Narcolepsy - Clinical Characteristics, Aetiopathophysiology, Diagnosis and Treatment- A Global Review

Abstract

Narcolepsy is a rare chronic, debilitating sleep disease that is currently categorized as different types of CNS hypersomnia in narcolepsy type 1 (NT1) and narcolepsy type 2 (NT2). Narcolepsy type 1 (NT1) is narcolepsy with cataplexy caused by a selective loss of hypothalamic neurons that produce hypocretin, while NT2 is narcolepsy without cataplexy and normal hypocretin levels. Hypocretin is a neurotransmitter that regulates sleep, body homeostasis, emotions, and behavior and has extensive projections to a variety of brain locations, including the locus coeruleus (norepinephrine neurons), tuberomammillary nucleus, raphe nucleus (serotonergic neurons), and dopaminergic neurons (ventral tegmental areas).

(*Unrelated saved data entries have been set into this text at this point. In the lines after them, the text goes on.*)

Lemma getNextNode_ok b :
  nodes b ≠ [] -> 0 <= currentIndex b < int_max ->
  getNextNode b = (MkRR (nodes b) (currentIndex b + 1),
    nodes b !! Z.to_nat (currentIndex b mod Z.of_nat (length (nodes b)))).
Proof.
  intros Hne Hc. unfold getNextNode. destruct (nodes b) as [|x l]; [done|].
  unfold int_max in Hc. f_equal.
  - f_equal. unfold wrap_int. rewrite Z.mod_small by lia. lia.
  - unfold to_size_t, size_t_mod. by rewrite (Z.mod_small (currentIndex b)) by lia.
Qed.

Lemma next_nodes_spec k : forall b,
  nodes b ≠ [] -> 0 <= currentIndex b -> currentIndex b + Z.of_nat k <= int_max ->
  next_nodes k b = (fun j => nodes b !! Z.to_nat ((currentIndex b + Z.of_nat j) mod Z.of_nat (length (nodes b))))
                     <$> seq 0 k.
Proof.
  induction k as [|k IH]; intros b Hne Hc Hk; [done|]. cbn [next_nodes].
  rewrite getNextNode_ok by (done || lia). rewrite IH by (simpl; done || lia).
  cbn [seq fmap list_fmap nodes currentIndex]. rewrite Z.add_0_r. f_equal.
  rewrite <-fmap_S_seq, <-list_fmap_compose. apply list_fmap_ext. intros j x _. simpl.
  do 3 f_equal. lia.
Qed.

(** Rotating the positions of a list visits each of them once. *)
Lemma rotation_perm {A : Type} (l : list A) (c : Z) :
  0 <= c -> l ≠ [] ->
  (fun j => l !! Z.to_nat ((c + Z.of_nat j) mod Z.of_nat (length l))) <$> seq 0 (length l)
  ≡ₚ Some <$> l.
Proof.
  intros Hc Hne. assert (Hpos : 0 < Z.of_nat (length l)) by (destruct l; [done|simpl; lia]).
  set (r := Z.to_nat (c mod Z.of_nat (length l))).
  assert (Hr : (r < length l)%nat) by (pose proof (Z.mod_pos_bound c _ Hpos); lia).
  transitivity (Some <$> (drop r l ++ take r l)).
  2: { by rewrite (comm (++)), take_drop. }
  match goal with |- ?a ≡ₚ ?b => assert (Heq : a = b); [|by rewrite Heq] end.
  apply (list_eq_same_length _ _ (length l)).
  { rewrite length_fmap, length_app, length_drop, length_take. lia. }
  { by rewrite length_fmap, length_seq. }
  intros j x y Hj Hx Hy. rewrite list_lookup_fmap, lookup_seq_lt in Hx by done. simpl in Hx.
  injection Hx as <-. rewrite list_lookup_fmap in Hy.
  assert (Hm : Z.to_nat ((c + Z.of_nat j) mod Z.of_nat (length l)) = ((r + j) mod length l)%nat).
  { rewrite <-Z.add_mod_idemp_l by lia. unfold r.
    pose proof (Z.mod_pos_bound c _ Hpos). rewrite Z2Nat.inj_mod by lia.
    rewrite Z2Nat.inj_add by lia. by rewrite !Nat2Z.id. }
  rewrite Hm. destruct (decide (r + j < length l)%nat) as [Hlt|Hge].
  - rewrite Nat.mod_small by done. rewrite lookup_app_l in Hy by (rewrite length_drop; lia).
    rewrite lookup_drop in Hy. destruct (l !! (r + j)%nat); simpl in Hy; congruence.
  - rewrite lookup_app_r in Hy by (rewrite length_drop; lia).
    rewrite length_drop, lookup_take_lt in Hy by lia.
    replace ((r + j) mod length l)%nat with (j - (length l - r))%nat; [destruct (l !! _); simpl in Hy; congruence|].
    apply Nat.mod_unique with 1%nat; lia.
Qed.

(** Round robin is fair: as long as the counter has not wrapped, any [n] calls in a row on [n]
    nodes return every node exactly once. *)
Lemma round_robin_fair (b : RoundRobinBalancer) :
  nodes b ≠ [] -> 0 <= currentIndex b -> currentIndex b + Z.of_nat (length (nodes b)) <= int_max ->
  next_nodes (length (nodes b)) b ≡ₚ Some <$> nodes b.
Proof. intros Hne Hc Hk. rewrite next_nodes_spec by done. by apply rotation_perm. Qed.

Lemma round_robin_fair_witness :
  let b := MkRR [MkNode "Node1"; MkNode "Node2"; MkNode "Node3"] 5 in
  next_nodes 3 b ≡ₚ Some <$> nodes b /\
  next_nodes 3 b = [Some (MkNode "Node3"); Some (MkNode "Node1"); Some (MkNode "Node2")].
Proof.
  intros b. split; [|vm_compute; reflexivity].
  apply (round_robin_fair b); [done|simpl; lia|unfold int_max; simpl; lia].
Defined.

(** ** The server and its clients *)

Record ClientRequest : Type := MkRequest { key : string }.

(** The lines that [displayNodes] prints, in the order of the ring. *)
Definition displayNodes (s : ConsistentHashing) : list string :=
  (fun e => "Hash: " +:+ to_string e.1 +:+ ", Node ID: " +:+ id e.2) <$> hashRing s.

Definition handled (key node : string) : string :=
  "Request for key: " +:+ key +:+ " handled by node: " +:+ node.
Definition no_nodes : string := "No available nodes to handle the request.".

(** [Server::handleRequest]: the line it prints. *)
Definition handleRequest (hash : string -> Z) (s : LoadBalancer) (request : ClientRequest) : string :=
  match getNodeForKey hash (key request) s with
  | Some node => handled (key request) (id node)
  | None => no_nodes
  end.

(** [Server::receiveRequest] runs it in a thread and joins that thread. *)
Definition receiveRequest (hash : string -> Z) (s : LoadBalancer) (request : ClientRequest)
    (out : list string) : list string := out ++ [handleRequest hash s request].

Definition request_keys : list string := ["apple"; "banana"; "cherry"; "date"; "elderberry"].

(** The loop of [simulateClientRequests] with the values that [rand] returns to it, which are not
    negative: [keys[rand() % keys.size()]]. *)
Fixpoint simulateClientRequests (hash : string -> Z) (s : LoadBalancer) (rands : list nat)
    (out : list string) : outcome (list string) :=
  match rands with
  | [] => Ret out
  | r :: rands =>
      match request_keys !! (r mod length request_keys)%nat with
      | Some k => simulateClientRequests hash s rands (receiveRequest hash s (MkRequest k) out)
      | None => Undef index_out_of_range
      end
  end.

(** Every request of a client is answered in turn, by the node of the first ring point at or after the
    hash of its key; while a node is left, by one that was added and not removed since. *)
Lemma clients_served (hash : string -> Z) (os : list lb_op) (rands : list nat) (out : list string) :
  let s := lb_run hash os in
  exists keys, simulateClientRequests hash s rands out =
      Ret (out ++ ((fun k => handleRequest hash s (MkRequest k)) <$> keys)) /\
    length keys = length rands /\ Forall (.∈ request_keys) keys /\
    (hashRing (consistentHasher s) <> [] -> Forall (fun k => exists n,
       handleRequest hash s (MkRequest k) = handled k n /\ n ∈ live os) keys).
Proof.
  intros s. revert out. induction rands as [|r rands IH]; intros out.
  - exists []. rewrite app_nil_r. done.
  - cbn [simulateClientRequests].
    destruct (lookup_lt_is_Some_2 request_keys (r mod length request_keys)) as [k Hk];
      [apply Nat.mod_upper_bound; done|]. rewrite Hk.
    destruct (IH (receiveRequest hash s (MkRequest k) out)) as (keys & -> & Hl & Hin & Hlive).
    exists (k :: keys). unfold receiveRequest. rewrite <-app_assoc. split_and!; [done|cbn; lia| |].
    + constructor; [by eapply list_elem_of_lookup_2|done].
    + intros Hne. constructor; [|by apply Hlive]. pose proof (consistent_hash_successor hash os k) as Hs.
      cbn in Hs. fold s in Hs. unfold handleRequest. cbn [key].
      destruct (getNodeForKey hash k s) as [n|]; [|done]. destruct Hs as [_ Hn]. eauto.
Qed.

(** ** The program *)

(** [main]: the nodes, two clients at a time with the numbers [rand] gives to each, a removal, and one
    more client; the lines of each client. *)
Definition main_nodes : list lb_op := [LAdd "Node1"; LAdd "Node2"; LAdd "Node3"].
Definition main (hash : string -> Z) (rands1 rands2 rands3 : list nat) :
    outcome (list string * list string * list string) :=
  let s := lb_run hash main_nodes in
  out1 ← simulateClientRequests hash s rands1 [];
  out2 ← simulateClientRequests hash s rands2 [];
  let s := lb_removeNode hash "Node2" s in
  out3 ← simulateClientRequests hash s rands3 [];
  mret (out1, out2, out3).

(** After the removal, while points are left on the ring, no request is handled by the removed node. *)
Lemma main_avoids_removed (hash : string -> Z) (rands1 rands2 rands3 : list nat) :
  hashRing (consistentHasher (lb_removeNode hash "Node2" (lb_run hash main_nodes))) ≠ [] ->
  exists out1 out2 out3, main hash rands1 rands2 rands3 = Ret (out1, out2, out3) /\
    length out1 = length rands1 /\ length out2 = length rands2 /\ length out3 = length rands3 /\
    Forall (fun line => exists k n, line = handled k n /\ (n = "Node1" \/ n = "Node3")) out3.
Proof.
  intros Hne. unfold main.
  destruct (clients_served hash main_nodes rands1 []) as (k1 & H1 & L1 & _).
  destruct (clients_served hash main_nodes rands2 []) as (k2 & H2 & L2 & _).
  destruct (clients_served hash (main_nodes ++ [LRemove "Node2"]) rands3 []) as (k3 & H3 & L3 & _ & Hl).
  assert (Hs : lb_run hash (main_nodes ++ [LRemove "Node2"]) =
               lb_removeNode hash "Node2" (lb_run hash main_nodes)) by (unfold lb_run; by rewrite foldl_app).
  cbv zeta in H3, Hl. rewrite Hs in H3, Hl. run_with H1. run_with H2. run_with H3.
  eexists _, _, _. split; [done|]. rewrite !app_nil_l, !length_fmap. split_and!; [done..|].
  apply Forall_fmap. eapply Forall_impl; [by apply Hl|]. intros k (n & Hn & Hlive). exists k, n.
  split; [done|]. assert (Hset : live (main_nodes ++ [LRemove "Node2"]) ⊆ {["Node1"; "Node3"]}).
  { clear. unfold live, main_nodes. simpl. set_solver. }
  apply Hset in Hlive. by rewrite elem_of_union, !elem_of_singleton in Hlive.
Qed.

Hypocretin is a neurotransmitter that not only excites the central nervous system, but also affects serotonin and histamine levels. Hypocretin is a neurotransmitter that regulates the activity of serotonin, histamine, dopamine, acetylcholine, GABA, and glutamate in the central nervous system. It is now understood to be a separate condition with its own pathogenesis and neurochemical abnormalities. Narcolepsy affects men and women equally and has a prevalence of 20–60 cases per 100,000. The highest rate is found in Japan, while the lowest is found in Israel. There is no cure for narcolepsy, despite a reliable pathophysiological hypothesis linking NT1 to an autoimmune process that damages hypocretin-producing cells. Because current symptomatic pharmaceutical treatments are not 100% effective for all symptoms, behavioral therapies play a synergistic role in the disease treatment. We examine the narcolepsy diagnostic and treatment options, including symptomatic pharmacological treatments as well as behavioral and psychological measures that may help doctors to improve narcoleptic patients' quality of life.